Cool stuff: Different Work | Your Big Adventure | The Fish Pond
Your team needs some kind of protection. If you’re on A Big Adventure you need a support structure. Projects create change. Change makes waves through the organization. And change creates stress for people. Your project is a temporary structure within the host organization.
A tent is the fantastic metaphor for the temporary structure that tries to maintain the resilience in your project. And yes, this is part of the “change/project management strategy focused on culture and using an adventure travel metaphor”. Yes. I know!
Think about it as a hospital tent set up in a field. It allows the doctors to perform surgery isolated from what happens around them. It provides focus and shelter. It’s not a fortress. The walls are thin and allow for surrounding noises to enter. It’s put up when needed and taken away when it has served its purpose.
In this exercise you discuss with the group how their ideal tent would look like.
What kind of material? What information can get out, or what information should stay in the tent? How do you make sure you can get along on a small confined space for a period of time?
This is a drawing and discussion exercise and is part of The Gathering. Kind of like the Vehicle exercise or What Does Your Swing Look Like?
This is a visual representation of the metaphor.

Comfort Zone.
Everybody has a comfort zone. A particular environment in which they feel save and … uhm … comfortable.
As perfectly described by Havi Brooks: “The more safety you have, the easier it is to mess around, take risks, play with being king or queen of your world.”
This sounds like a paradox. By staying in your comfort zone, by operating from a safe structure, you’ll feel more secure to take risks. But on your own conditions. Operating from within your own context.

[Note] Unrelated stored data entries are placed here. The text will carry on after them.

Lemma StronglySorted_skipn {A : Type} (R : A -> A -> Prop) (n : nat) (l : list A) :
  StronglySorted R l -> StronglySorted R (skipn n l).
Proof.
  revert l. induction n as [| n IH]; intros l H; [exact H |].
  destruct l as [| x l]; [exact H |]. simpl. apply IH. now inversion H.
Qed.

Lemma StronglySorted_firstn {A : Type} (R : A -> A -> Prop) (n : nat) (l : list A) :
  StronglySorted R l -> StronglySorted R (firstn n l).
Proof.
  revert l. induction n as [| n IH]; intros l H; [constructor |].
  destruct l as [| x l]; [constructor |]. simpl.
  inversion H as [| ? ? Hl Hx]; subst. constructor; [now apply IH |].
  rewrite Forall_forall in *. intros y Hy. apply Hx. eapply firstn_incl. exact Hy.
Qed.

Lemma In_page {A : Type} (limit offset : nat) (l : list A) (x : A) :
  In x (firstn limit (skipn offset l)) -> In x l.
Proof.
  intros H. apply (skipn_incl offset). eapply firstn_incl. exact H.
Qed.

(** X12. [getUserTasks] returns tasks of the table that belong to the
    user and, when a status filter is given, have that status (the filter
    that [getTasksWithEnergyMatch] leaves out); the list is sorted by
    priority descending, then due date ascending with no due date last;
    and it has at most [limit] entries. *)
Theorem getUserTasks_spec db userId filters limit offset :
  Forall (fun t =>
            In t db
            /\ TaskModel.user_id t = userId
            /\ (forall s, TaskModel.filter_status filters = Some s -> s <> EmptyString ->
                          TaskModel.status t = s))
         (TaskModel.getUserTasks db userId filters limit offset)
  /\ StronglySorted Spec.task_ranked (TaskModel.getUserTasks db userId filters limit offset)
  /\ (List.length (TaskModel.getUserTasks db userId filters limit offset) <= limit)%nat.
Proof.
  unfold TaskModel.getUserTasks. split; [| split].
  - apply Forall_forall. intros t Ht. apply In_page, order_by_In, filter_In in Ht.
    destruct Ht as [Hin Hc]. split; [exact Hin |].
    unfold TaskModel.holds, TaskModel.user_conditions in Hc.
    rewrite forallb_app in Hc. apply andb_prop in Hc. destruct Hc as [Hu Hc].
    simpl in Hu. rewrite andb_true_r in Hu. apply String.eqb_eq in Hu.
    split; [exact Hu |].
    intros s Hs Hne. rewrite forallb_app in Hc. apply andb_prop in Hc.
    destruct Hc as [Hst _]. rewrite Hs in Hst. simpl in Hst.
    destruct (String.eqb_spec s EmptyString); [contradiction |].
    simpl in Hst. rewrite andb_true_r in Hst. now apply String.eqb_eq in Hst.
  - apply StronglySorted_firstn, StronglySorted_skipn.
    eapply StronglySorted_weaken;
      [| apply (order_by_sorted TaskModel.task_order task_order_total task_order_trans)].
    intros a b. apply task_order_ranked.
  - apply firstn_le_length.
Qed.
(** ** Termination of the reading loops *)

Lemma reader_fill_bounded : forall fuel size chars fl r,
  (length (unread r) <= fuel)%nat ->
  fill_bounded r (reader_fill fuel size chars fl r).
Proof.
  induction fuel as [|fuel IH]; intros size chars fl [[c E p cl] bb cb lb] Hfuel.
  all: unfold unread in Hfuel; cbn [stream flo_pos flo_data] in Hfuel.
  all: rewrite reader_fill_eq; cbn [charbuffer].
  all: destruct ((0 <=? chars) && (chars <=? Z.of_nat (length cb)));
    [split; [reflexivity | apply Nat.le_refl] |].
  all: unfold bind at 1; unfold on_stream at 1; cbn [stream].
  all: destruct cl; [rewrite flo_read_closed; cbn; discriminate |].
  all: rewrite flo_read_chunk;
    cbn [stream bytebuffer charbuffer linebuffer];
    unfold bind at 1; unfold get at 1;
    cbn [stream bytebuffer charbuffer linebuffer].
  all: pose proof (chunk_split size (skipn p E)) as Hsplit;
    remember (chunk size (skipn p E)) as newdata eqn:Hnew;
    assert (Htail : length (skipn (p + length newdata) E)
                    = (length (skipn p E) - length newdata)%nat)
      by (rewrite !length_skipn; lia);
    assert (Hle : (length newdata <= length (skipn p E))%nat)
      by (rewrite Hsplit, length_app; lia).
  all: destruct (bb ++ newdata) as [|x data] eqn:Edata;
    [ apply app_eq_nil in Edata; destruct Edata as [-> ->];
      unfold fill_bounded, buffered, unread, ret;
      cbn [stream flo_pos flo_data bytebuffer charbuffer linebuffer length] in *;
      split; [reflexivity | lia] |].
  all: assert (Hdata : length (x :: data) = (length bb + length newdata)%nat)
    by (rewrite <- Edata; apply length_app).
  all: unfold bind at 1.
  all: match goal with
    | |- context [match utf8_decode false ?d with _ => _ end ?s] =>
        assert (Hdec : match (match utf8_decode false d with
                       | Decoded newchars n => ret (newchars, n)
                       | DecodeError start =>
                           if fl
                           then match utf8_decode false (firstn start d) with
                                | Decoded newchars n =>
                                    if (length (str_splitlines true newchars) <=? 1)%nat
                                    then raise (UnicodeDecodeError start)
                                    else ret (newchars, n)
                                | DecodeError start' =>
                                    raise (UnicodeDecodeError start')
                                end
                           else raise (UnicodeDecodeError start)
                       end s) with
                 | (Ok (newchars, n), s') =>
                     s' = s /\ (length newchars <= n <= length d)%nat
                 | (Raise e, _) => e <> OutOfFuel
                 end)
    end.
  1,3: destruct (utf8_decode false (x :: data)) as [t n|start] eqn:E1;
    [ split; [reflexivity | exact (utf8_decode_lengths _ _ _ _ E1)] |];
    destruct fl; [|cbn; discriminate];
    destruct (utf8_decode false (firstn start (x :: data))) as [t n|start'] eqn:E2;
    [|cbn; discriminate];
    destruct (length (str_splitlines true t) <=? 1)%nat; [cbn; discriminate|];
    split; [reflexivity|];
    pose proof (utf8_decode_lengths _ _ _ _ E2) as H2;
    rewrite length_firstn in H2; cbn [length] in *; lia.
  all: match type of Hdec with
    | match ?m with _ => _ end => destruct m as [[[newchars n]|e] s']
    end; [destruct Hdec as [-> Hn] | exact Hdec].
  all: unfold bind at 1; unfold set_buffers at 1;
    cbn [stream bytebuffer charbuffer linebuffer].
  all: destruct newdata as [|y newdata'];
    [ unfold fill_bounded, buffered, unread, ret;
      cbn [stream flo_pos flo_data bytebuffer charbuffer linebuffer];
      split; [reflexivity|];
      rewrite !length_skipn, ?length_app in *; cbn [length] in *; lia |].
  - cbn [length] in *. lia.
  - match goal with
    | |- fill_bounded ?r0 (reader_fill fuel size chars fl ?r2) =>
        pose proof (IH size chars fl r2) as Hrec
    end.
    unfold unread in Hrec. cbn [stream flo_pos flo_data] in Hrec.
    assert (Hf : (length (skipn (p + length (y :: newdata')) E) <= fuel)%nat).
    { rewrite Htail. cbn [length] in *. lia. }
    specialize (Hrec Hf).
    destruct (reader_fill fuel size chars fl _) as [[u|e] r']; [|exact Hrec].
    destruct Hrec as [Hl Hb]. split; [exact Hl|].
    unfold buffered, unread in *.
    cbn [stream flo_pos flo_data bytebuffer charbuffer linebuffer] in *.
    rewrite !length_skipn, ?length_app in *. cbn [length] in *. lia.
Qed.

How does your comfort zone look like?
You can ask for examples. Or use these posts for inspiration.
In / Out.
What kind of information or stuff do you need to get into the tent to do your job, and what do you want to keep outside? Sun provides warmth in the tent, but the tent should keep the rain outside. Wow! Metaphor!
If everybody has access to the right and real information, better and faster decisions would be made. So all information should be public. But throwing all our stuff into the open also has a drawback.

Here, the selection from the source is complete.